Lubaczow – the Jewish constituency (okręg metrykalny), the Jewish commune of believers, the juridical district Cieszanow. In 1900 the borough included: Lower Basznia (Polish: Basznia Dolna) with Tymce and Ruda, Upper Basznia (Polish: Basznia Gorna) with Czerwinki, Solotwina and Malce, Bihale with Sople and Glinki, Upper Borowa (Polish: Borowa Gorna), Burgas, Dabrowa with Kornagi, Szutki with Ruda Szutkowska, Fehlbach, Felsendorf, Kobylnica Ruska with Kamienisko and Rustyk, Kobylnica Woloska with Hryckowa, Mielniki, Szczeble and Pidlozy, Krowica Kolodowska with Cetynia, Krowica Lasowa, Krowica Sama, Lipowiec with Majdan and Lindanau, Lisie Jamy with Niwki, Lubaczow with Balaje, Huszcze, Mokrzyca and Zuki, Lukawiec, Mielniki with Hryckowa and Szczeble, Mlodow with Antoniki, Opaka, Ostrowiec with Wojtowszczyzna, Richau, Sieniawka, Szczutkow with Sysaki, Załuze.
Josek Szachny, a Jew from Lwow, in 1498, held the lease for the collection of Lubaczow municipal fees.

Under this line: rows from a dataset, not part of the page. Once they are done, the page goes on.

Lemma elem_of_storeUsers (f : Function) (r : TargetRegisterInfo) (s : Value) :
  s ∈ storeUsers f (registerGEPs f (VArgument 0)) r ↔
  ∃ g n v q, s = VInstruction n ∧ accessPath f r g ∧
             body f !! n = Some (StoreInst v q) ∧
             (v = VInstruction g ∨ q = VInstruction g).
Proof.
  unfold storeUsers. rewrite list_elem_of_bind. split.
  - intros ([r' gep] & Hin & Hiter).
    apply elem_of_equal_range in Hiter as [Hkey Hgep]. simpl in Hkey. subst r'.
    apply elem_of_registerGEPs in Hgep as (g & -> & Hpath).
    apply list_elem_of_bind in Hin as (u & Hin & Hu). simpl in Hu.
    apply elem_of_uses in Hu as (n & i & Hlook & Hop & ->). simpl in Hin.
    unfold isa in Hin.
    destruct (dyn_cast isStoreInst f (VInstruction n)) as [w|] eqn:Hcast;
      [|by apply not_elem_of_nil in Hin].
    apply dyn_cast_Some in Hcast as (-> & i' & Hi' & Hisstore).
    simpl in Hi'. rewrite Hlook in Hi'. injection Hi' as <-.
    apply list_elem_of_singleton in Hin as ->.
    apply isStoreInst_inv in Hisstore as (v & q & ->). simpl in Hop.
    exists g, n, v, q. split; [done|]. split; [done|]. split; [done|].
    apply elem_of_cons in Hop as [<-|Hop]; [by left|].
    apply list_elem_of_singleton in Hop as <-. by right.
  - intros (g & n & v & q & -> & Hpath & Hlook & Hop).
    exists (r, VInstruction g). split.
    + apply list_elem_of_bind.
      exists {| get := VInstruction g; getUser := VInstruction n |}. split.
      * unfold isa, dyn_cast. simpl. rewrite Hlook. simpl.
        by apply list_elem_of_singleton.
      * apply elem_of_uses. exists n, (StoreInst v q).
        split; [done|]. split; [|done]. simpl.
        destruct Hop as [->| ->]; [by left|]. right. by left.
    + apply elem_of_equal_range. split; [done|].
      apply elem_of_registerGEPs. by exists g.
Qed.

Lemma storeUsers_nonempty (f : Function) (r : TargetRegisterInfo) :
  storeUsers f (registerGEPs f (VArgument 0)) r ≠ [] ↔ storeUsesRegister f r.
Proof.
  unfold storeUsesRegister. split.
  - destruct (storeUsers _ _ _) as [|s rest] eqn:Heq; [done|]. intros _.
    assert (Hin : s ∈ storeUsers f (registerGEPs f (VArgument 0)) r)
      by (rewrite Heq; left).
    apply elem_of_storeUsers in Hin as (g & n & v & q & _ & H).
    by exists g, n, v, q.
  - intros (g & n & v & q & H) Hnil.
    assert (Hin : VInstruction n
                    ∈ storeUsers f (registerGEPs f (VArgument 0)) r)
      by (apply elem_of_storeUsers; by exists g, n, v, q).
    rewrite Hnil in Hin. by apply not_elem_of_nil in Hin.
Qed.

(** The return-register loop collects one block of candidates per return
    register, in the order of the table. *)
Lemma usedReturns_blocks (f : Function) geps :
  usedReturns f geps =
    name ← returnRegisters;
    replicate (length (storeUsers f geps (registerNamed name)))
      (registerNamed name).
Proof.
  unfold usedReturns, storeUsers.
  apply bind_ext_in. intros name _. cbv zeta.
  apply bind_replicate. intros iter _.
  apply bind_replicate. intros use _.
  by destruct (isa isStoreInst f (getUser use)).
Qed.

Lemma sublist_replicate {A} (l : list A) (n : nat) (x : A) :
  l `sublist_of` replicate n x → l = replicate (length l) x.
Proof.
  intros Hsub. symmetry. apply replicate_as_elem_of. split; [done|].
  intros y Hy. eapply elem_of_replicate_inv, sublist_subseteq; done.
Qed.

(** C4, as the code has it. The candidates are the return registers that
    a store uses an access path of, as the address it writes to or as the
    value it stores (so every return register written through one of its
    access paths is among them), collected rax first, then rdx. The return
    values emitted are the registers that the return-usage query answers
    for these candidates, in the order of its answer; when the query keeps
    confirmed candidates, they are candidates, rax before rdx. *)
Theorem return_candidates_and_confirmed_order
    (registry : ParameterRegistry) (f : Function) (ci : CallInformation) :
  analyzeFunction registry emptyCallInformation f = Ok ci →
  let geps := registerGEPs f (VArgument 0) in
  let candidates := usedReturns f geps in
  let rax := registerNamed "rax" in
  let rdx := registerNamed "rdx" in
  (∀ r, r ∈ candidates ↔
        ∃ name, name ∈ returnRegisters ∧ r = registerNamed name ∧
                storeUsesRegister f r) ∧
  (∀ name, name ∈ returnRegisters →
           writesRegister f (registerNamed name) →
           registerNamed name ∈ candidates) ∧
  candidates
  = replicate (length (storeUsers f geps rax)) rax
    ++ replicate (length (storeUsers f geps rdx)) rdx ∧
  returnValues ci
  = (IntegerRegister <$> ipaFindUsedReturns registry f candidates) ∧
  (keepsConfirmedCandidates registry →
   (∀ r, IntegerRegister r ∈ returnValues ci → r ∈ candidates) ∧
   ∃ i j, returnValues ci
          = replicate i (IntegerRegister rax)
            ++ replicate j (IntegerRegister rdx)).
Proof.
  intros [_ Hrets]%analyzeFunction_Ok_inv geps candidates rax rdx.
  fold geps candidates in Hrets.
  assert (Hblocks : candidates
    = replicate (length (storeUsers f geps rax)) rax
      ++ replicate (length (storeUsers f geps rdx)) rdx).
  { unfold candidates. rewrite usedReturns_blocks.
    unfold returnRegisters. simpl. by rewrite app_nil_r. }
  assert (Hmem : ∀ r, r ∈ candidates ↔
        ∃ name, name ∈ returnRegisters ∧ r = registerNamed name ∧
                storeUsesRegister f r).
  { intros r. unfold candidates.
    rewrite usedReturns_blocks, list_elem_of_bind. split.
    - intros (name & Hin & Hname).
      apply elem_of_replicate in Hin as [-> Hne].
      exists name. split; [done|]. split; [done|].
      apply storeUsers_nonempty. fold geps. intros Hnil.
      by rewrite Hnil in Hne.
    - intros (name & Hname & -> & Hstore). exists name. split; [|done].
      apply elem_of_replicate. split; [done|].
      apply storeUsers_nonempty in Hstore. fold geps in Hstore.
      by destruct (storeUsers f geps (registerNamed name)). }
  split; [done|]. split; [|split; [done|split; [done|]]].
  - intros name Hname (g & s & v & Hpath & Hlook). apply Hmem.
    exists name. split; [done|]. split; [done|].
    exists g, s, v, (VInstruction g). split; [done|]. split; [done|]. by right.
  - intros Hkeeps. specialize (Hkeeps f candidates).
    set (answer := ipaFindUsedReturns registry f candidates) in *.
    clearbody answer. split.
    + intros r. rewrite Hrets. intros (r' & [= <-] & Hin)%list_elem_of_fmap.
      eapply sublist_subseteq; done.
    + rewrite Hblocks in Hkeeps.
      apply sublist_app_r in Hkeeps as (l1 & l2 & -> & Hl1 & Hl2).
      apply sublist_replicate in Hl1, Hl2.
      exists (length l1), (length l2).
      rewrite Hrets, fmap_app, Hl1, Hl2.
      by rewrite !fmap_replicate, !length_replicate.
Qed.

End Dataflow.

(** * The theorems at the concrete target *)

Example matches_elf64_x86 :
  matches "i38x86" "      ELF 64" = Ok true ∧
  matches "x86" "ELF 64" = Ok false ∧
  matches "x86_64" "ELF 64" = Ok false ∧
  matches "x8" "ELF 64" = Fail OutOfRange.
Proof. repeat split. Qed.

Example written_register_is_not_a_parameter :
  analyzeFunction (x86Registry false (λ _, true)) emptyCallInformation
    writes_rdi_then_reads
  = Ok (x86CallInformation false [] []).
Proof. reflexivity. Qed.

Example stack_offset_8 :
  analyzeFunction (x86Registry false (λ _, true)) emptyCallInformation
    reads_stack_8
  = Ok (x86CallInformation false [] []) ∧
  stackParameters_getUser (TI := x86TargetInfo false) reads_stack_8
    (registerGEPs reads_stack_8 (VArgument 0))
  = [].
Proof. split; reflexivity. Qed.

Example unconfirmed_candidate_is_not_returned :
  usedReturns (TI := x86TargetInfo false) writes_rdx_then_rax
    (registerGEPs writes_rdx_then_rax (VArgument 0))
  = ["rax"; "rdx"] ∧
  analyzeFunction (x86Registry false (λ r, String.eqb r "rdx"))
    emptyCallInformation writes_rdx_then_rax
  = Ok (x86CallInformation false [] ["rdx"]).
Proof. split; reflexivity. Qed.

In 1523, the Jews of Lubaczow were forbidden to brew beer and to trade, perhaps not even in nearby villages. In 1538, 18 Jewish families lived in the town and in 1562 they were in possession of only two households. In the years 1618 -1621 a Jew named Szapsaj was a leaseholder of Lubaczow castle mills, brewery and distillery. In 1618, the residents of Lubaczow demonstrated against the permission which Szapsaj had been given by the starost of Lubaczow. Moreover, peasants from Lubliniec complained about the poor quality of beer which was produced by them.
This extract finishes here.